_Work request_
Please start at the first line of the records beneath and quote each line exactly, ending with the line containing "export_error res FEXErr e ->".

[Stored data]
--------
Lemma quiet_FEXErr operation results res FEXErr history :
  get results (operation ++ "Result") = Returns res ->
  get res "FEXErr" = Returns FEXErr ->
  (to_boolean FEXErr = false
   \/ exists ErrCode,
        get FEXErr "ErrCode" = Returns ErrCode
        /\ loose_neq_zero L ErrCode = false) ->
  run (ExportElectronicBilling._checkErrors L operation results) history
  = (Some (Returns tt), []).
Proof.
  intros Hres HFEXErr Hquiet.
  unfold ExportElectronicBilling._checkErrors.
  run_step. rewrite Hres. run_step. rewrite HFEXErr. rewrite run_bind.
  destruct Hquiet as [-> | (ErrCode & HCode & Hzero)].
  - rewrite run_ret. reflexivity.
  - destruct (to_boolean FEXErr); [| rewrite run_ret; reflexivity].
    run_step. rewrite HCode, run_ret, Hzero. reflexivity.
Qed.

Lemma logged_FEXErr operation results res FEXErr e ErrCode history :
  get results (operation ++ "Result") = Returns res ->
  export_error res FEXErr e ->
  get e "ErrCode" = Returns ErrCode ->
  number_is_zero (to_number L ErrCode) = true ->
  is_array FEXErr = true \/ ErrCode = VNull ->
  run (ExportElectronicBilling._checkErrors L operation results) history
  = (Some (Returns tt), [ConsoleLog FEXErr]).
Proof.
  intros Hres (HFEXErr & Htrue & Hwrapped) HCode Hzero Hfirst.
  pose proof (first_of_wrapped e FEXErr Hwrapped) as Hunwrap.
  unfold ExportElectronicBilling._checkErrors, console_log.
  run_step. rewrite Hres. run_step. rewrite HFEXErr.
  rewrite run_bind, Htrue.
  assert (Hoffending :
    run (ErrCode <- lift (get FEXErr "ErrCode") ;;
         ret (loose_neq_zero L ErrCode)) ((history ++ []) ++ [])%list
    = (Some (Returns true), [])).
  { run_step. destruct Hfirst as [Harray | ->].
    - destruct FEXErr; try discriminate. reflexivity.
    - destruct Hwrapped as [[Heq _] | [rest Heq]]; rewrite Heq.
      + rewrite HCode. reflexivity.
      + reflexivity. }
  rewrite Hoffending. cbv beta iota.
  run_step. rewrite run_bind.
  assert (Herr :
    forall h, run (if is_array FEXErr then lift (get_index FEXErr 0)
                   else ret FEXErr) h = (Some (Returns e), [])).
  { intros h. destruct (is_array FEXErr);
      [rewrite run_lift | rewrite run_ret]; congruence. }
  rewrite Herr. cbv beta iota.
  run_step. rewrite HCode. cbv beta iota. rewrite Hzero. reflexivity.
Qed.

(** X14: executeRequest of wsfex returns the result when FEXErr is
    missing or its ErrCode is 0, and logs nothing.  When FEXErr is an
    array whose first entry has a code that is 0 as a number, or an
    object whose ErrCode is null, it logs FEXErr and returns the result
    all the same: only the first entry of an array is looked at. *)
Theorem zero_codes_are_no_error
    operation params history results events res FEXErr :
  answered_wsfex L W afip operation params history results events ->
  get results (operation ++ "Result") = Returns res ->
  get res "FEXErr" = Returns FEXErr ->
  ((to_boolean FEXErr = false
    \/ exists ErrCode,
         get FEXErr "ErrCode" = Returns ErrCode
         /\ loose_neq_zero L ErrCode = false) ->
   run (ExportElectronicBilling.executeRequest L W afip operation params)
     history
   = (Some (Returns res), events))
  /\ (forall e ErrCode,
        to_boolean FEXErr = true ->
        wrapped e FEXErr ->
        get e "ErrCode" = Returns ErrCode ->
        number_is_zero (to_number L ErrCode) = true ->
        is_array FEXErr = true \/ ErrCode = VNull ->
        run (ExportElectronicBilling.executeRequest L W afip operation params)
          history
        = (Some (Returns res), (events ++ [ConsoleLog FEXErr])%list)).
Proof.
  intros Hanswered Hres HFEXErr. split.
  - intros Hquiet.
    rewrite (run_executeRequest_wsfex _ _ _ _ _ _ _ _ Hanswered), run_bind.
    rewrite (quiet_FEXErr operation results res FEXErr _ Hres HFEXErr Hquiet).
    rewrite run_lift, Hres. unfold after. simpl. now rewrite !app_nil_r.
  - intros e ErrCode Htrue Hwrapped HCode Hzero Hfirst.
    rewrite (run_executeRequest_wsfex _ _ _ _ _ _ _ _ Hanswered), run_bind.
    rewrite (logged_FEXErr operation results res FEXErr e ErrCode _ Hres)
      by (unfold export_error; auto).
    rewrite run_lift, Hres. unfold after. simpl. now rewrite ?app_nil_r.
Qed.

End ExportCodes.

(* ===================================================================== *)
(** ** The methods above executeRequest *)
(* ===================================================================== *)

Lemma run_lift_returns {A B} (a : A) (k : A -> M B) history :
  run (x <- lift (Returns a) ;; k x) history = run (k a) history.
Proof.
  rewrite run_bind, run_lift. unfold after. rewrite app_nil_r.
  now destruct (run (k a) history).
Qed.

Lemma run_ret_bind {A B} (a : A) (k : A -> M B) history :
  run (x <- ret a ;; k x) history = run (k a) history.
Proof.
  rewrite run_bind, run_ret. unfold after. rewrite app_nil_r.
  now destruct (run (k a) history).
Qed.

Lemma run_bind_returns {A B} (m : M A) (k : A -> M B) history a events :
  run m history = (Some (Returns a), events) ->
  run (x <- m ;; k x) history
  = after events (run (k a) (history ++ events)%list).
Proof. intros H. now rewrite run_bind, H. Qed.

Lemma run_bind_ret {A} (m : M A) history :
  run (x <- m ;; ret x) history = run m history.
Proof.
  rewrite run_bind.
  destruct (run m history) as [[[a | e] |] added]; try reflexivity.
  rewrite run_ret. unfold after. simpl. now rewrite app_nil_r.
Qed.

Lemma after_nil {A} (r : option (completion A) * list event) :
  after [] r = r.
Proof. now destruct r. Qed.

Lemma object_of_property results key fields :
  get results key = Returns (VObject fields) ->
  exists rfields, results = VObject rfields.
Proof.
  destruct results as [| | | | | | rfields | name message];
    try discriminate; [eauto |].
  simpl. destruct (String.eqb key "message"); [discriminate |].
  destruct (String.eqb key "name"); discriminate.
Qed.

Lemma object_of_array results key items :
  get results key = Returns (VArray items) ->
  exists rfields, results = VObject rfields.
Proof.
  destruct results as [| | | | | | rfields | name message];
    try discriminate; [eauto |].
  simpl. destruct (String.eqb key "message"); [discriminate |].
  destruct (String.eqb key "name"); discriminate.
Qed.

Lemma field_delete_other k key fields :
  k <> key -> field (delete key fields) k = field fields k.
Proof. intros H. unfold field. now rewrite lookup_delete_other. Qed.

Lemma field_wrap_other k key inner fields :
  k <> key -> field (wrap key inner fields) k = field fields k.
Proof. intros H. unfold field. now rewrite lookup_wrap_other. Qed.

Lemma field_assign_other k key v fields :
  k <> key -> field (assign key v fields) k = field fields k.
Proof. intros H. unfold field. now rewrite lookup_assign_other. Qed.

Ltac through_wrappers :=
  repeat first
    [ rewrite lookup_wrap_other by discriminate
    | rewrite lookup_wrap
    | rewrite lookup_delete_other by discriminate
    | rewrite lookup_assign_other by discriminate
    | rewrite field_wrap_other by discriminate
    | rewrite field_delete_other by discriminate
    | rewrite field_assign_other by discriminate ].

(** Within 2^53 a sum of integers is the integer sum. *)
Lemma number_add_exact x y :
  Z.abs x < infinity -> Z.abs y < infinity -> Z.abs (x + y) <= 2 ^ 53 ->
  number_add (Num x) (Num y) = Num (x + y).
Proof.
  intros Hx Hy Hsum. unfold number_add, is_infinite.
  destruct (Z.leb_spec infinity (Z.abs x)); [lia |].
  destruct (Z.leb_spec infinity (Z.abs y)); [lia |].
  unfold double_of.
  destruct (Z.leb_spec (Z.abs (x + y)) (2 ^ 53)); [reflexivity | lia].
Qed.

Lemma successor_exact n :
  Z.abs (n + 1) <= 2 ^ 53 -> number_add (Num n) (Num 1) = Num (n + 1).
Proof.
  intros Hsafe.
  assert (Hfar : 2 ^ 53 + 1 < infinity) by (vm_compute; reflexivity).
  apply number_add_exact; lia.
Qed.

Section Vouchers.

Context (L : Lib) (W : World) (afip : Options).

(** X15: when wsfe answers FECompConsultar with an error, 602 (no such
    voucher) included, getVoucherInfo throws the Error of executeRequest:
    that Error has no code property, so the handler that would return
    null for code 602 rethrows it. *)
Theorem service_error_is_rethrown
    number salesPoint type history results res e Code Msg events :
  answered_wsfe L W afip "FECompConsultar"
    [("FeCompConsReq", VObject [("CbteNro", number);
                                ("PtoVta", salesPoint);
                                ("CbteTipo", type)])]
    history results events ->
  get results "FECompConsultarResult" = Returns res ->
  flat_error_list "FECompConsultar" res e ->
  get e "Code" = Returns Code ->
  get e "Msg" = Returns Msg ->
  run (Wsfe.getVoucherInfo L W afip number salesPoint type) history
  = (Some (Throws (VError "Error" (error_text Code Msg))), events).
Proof.
  intros Hanswered Hres Hflat HCode HMsg.
  unfold Wsfe.getVoucherInfo.
  rewrite run_bind, run_catch.
  rewrite (run_executeRequest_wsfe L W afip _ _ _ _ _ Hanswered).
  rewrite (flat_errors_thrown "FECompConsultar" _ _ _ _ _ Hres Hflat HCode
               HMsg).
  cbv beta iota. simpl get. rewrite run_lift_returns.
  simpl strict_eq_number. cbv iota.
  unfold after. simpl. now rewrite app_nil_r.
Qed.

(** X16: a request of getVoucherInfo that fails never gives null.  The
    error is thrown again unless its code is 602; then the handler
    returns null and reading ResultGet of it throws a TypeError. *)
Theorem failed_lookup_throws number salesPoint type history err events :
  run (ElectronicBilling.executeRequest L W afip "FECompConsultar"
         [("FeCompConsReq", VObject [("CbteNro", number);
                                     ("PtoVta", salesPoint);
                                     ("CbteTipo", type)])]) history
  = (Some (Throws err), events) ->
  exists e,
    run (Wsfe.getVoucherInfo L W afip number salesPoint type) history
    = (Some (Throws e), events)
    /\ (forall code,
          get err "code" = Returns code ->
          e = if strict_eq_number code 602
              then type_error VNull "ResultGet" else err).
Proof.
  intros Hrun. unfold Wsfe.getVoucherInfo.
  rewrite run_bind, run_catch, Hrun. cbv beta iota.
  destruct (get err "code") as [code | t] eqn:Hcode.
  - rewrite run_lift_returns.
    destruct (strict_eq_number code 602) eqn:H602.
    + rewrite run_ret. unfold after. simpl. rewrite ?run_lift. simpl.
      rewrite ?app_nil_r. eexists. split; [reflexivity |].
      intros c [= <-]. now rewrite H602.
    + unfold after. simpl. rewrite app_nil_r. eexists.
      split; [reflexivity |]. intros c [= <-]. now rewrite H602.
  - rewrite run_bind, run_lift. unfold after. simpl. rewrite app_nil_r.
    eexists. split; [reflexivity |]. discriminate.
Qed.

(** X17: the request of createVoucher.  The header counts the vouchers
    as CbteHasta - CbteDesde + 1 and carries PtoVta and CbteTipo; the
    detail is the caller's data without CantReg, PtoVta and CbteTipo,
    with each of Tributos, Iva, CbtesAsoc, Compradores and Opcionales
    that is truthy put under its singular name, and everything else as
    the caller gave it. *)
Theorem voucher_request_shape data :
  exists detail,
    Wsfe.voucher_request L data
    = [("FeCAEReq",
        VObject
          [("FeCabReq",
            VObject
              [("CantReg",
                VNumber (number_add
                           (number_sub
                              (to_number L (field data "CbteHasta"))
                              (to_number L (field data "CbteDesde")))
                           (Num 1)));
               ("PtoVta", field data "PtoVta");
               ("CbteTipo", field data "CbteTipo")]);
           ("FeDetReq", VObject [("FECAEDetRequest", VObject detail)])])]
    /\ lookup "CantReg" detail = None
    /\ lookup "PtoVta" detail = None
    /\ lookup "CbteTipo" detail = None
    /\ (forall key inner,
          In (key, inner)
            [("Tributos", "Tributo"); ("Iva", "AlicIva");
             ("CbtesAsoc", "CbteAsoc"); ("Compradores", "Comprador");
             ("Opcionales", "Opcional")] ->
          lookup key detail
          = if to_boolean (field data key)
            then Some (VObject [(inner, field data key)])
            else lookup key data)
    /\ (forall key,
          ~ In key ["CantReg"; "PtoVta"; "CbteTipo"; "Tributos"; "Iva";
                    "CbtesAsoc"; "Compradores"; "Opcionales"] ->
          lookup key detail = lookup key data).
Proof.
  eexists. split; [reflexivity |].
  split; [| split; [| split; [| split]]].
  - through_wrappers. apply lookup_delete.
  - through_wrappers. apply lookup_delete.
  - through_wrappers. apply lookup_delete.
  - intros key inner Hin. simpl in Hin.
    destruct Hin as [[= <- <-] | [[= <- <-] | [[= <- <-] | [[= <- <-] |
                    [[= <- <-] | []]]]]];
      through_wrappers; reflexivity.
  - intros key Hkey.
    rewrite !lookup_wrap_other, !lookup_delete_other;
      trivial; intros ->; apply Hkey; simpl; tauto.
Qed.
--------
_Response area_
Lemma quiet_FEXErr operation results res FEXErr history :
  get results (operation ++ "Result") = Returns res ->
  get res "FEXErr" = Returns FEXErr ->
  (to_boolean FEXErr = false
   \/ exists ErrCode,
        get FEXErr "ErrCode" = Returns ErrCode
        /\ loose_neq_zero L ErrCode = false) ->
  run (ExportElectronicBilling._checkErrors L operation results) history
  = (Some (Returns tt), []).
Proof.
  intros Hres HFEXErr Hquiet.
  unfold ExportElectronicBilling._checkErrors.
  run_step. rewrite Hres. run_step. rewrite HFEXErr. rewrite run_bind.
  destruct Hquiet as [-> | (ErrCode & HCode & Hzero)].
  - rewrite run_ret. reflexivity.
  - destruct (to_boolean FEXErr); [| rewrite run_ret; reflexivity].
    run_step. rewrite HCode, run_ret, Hzero. reflexivity.
Qed.

Lemma logged_FEXErr operation results res FEXErr e ErrCode history :
  get results (operation ++ "Result") = Returns res ->
  export_error res FEXErr e ->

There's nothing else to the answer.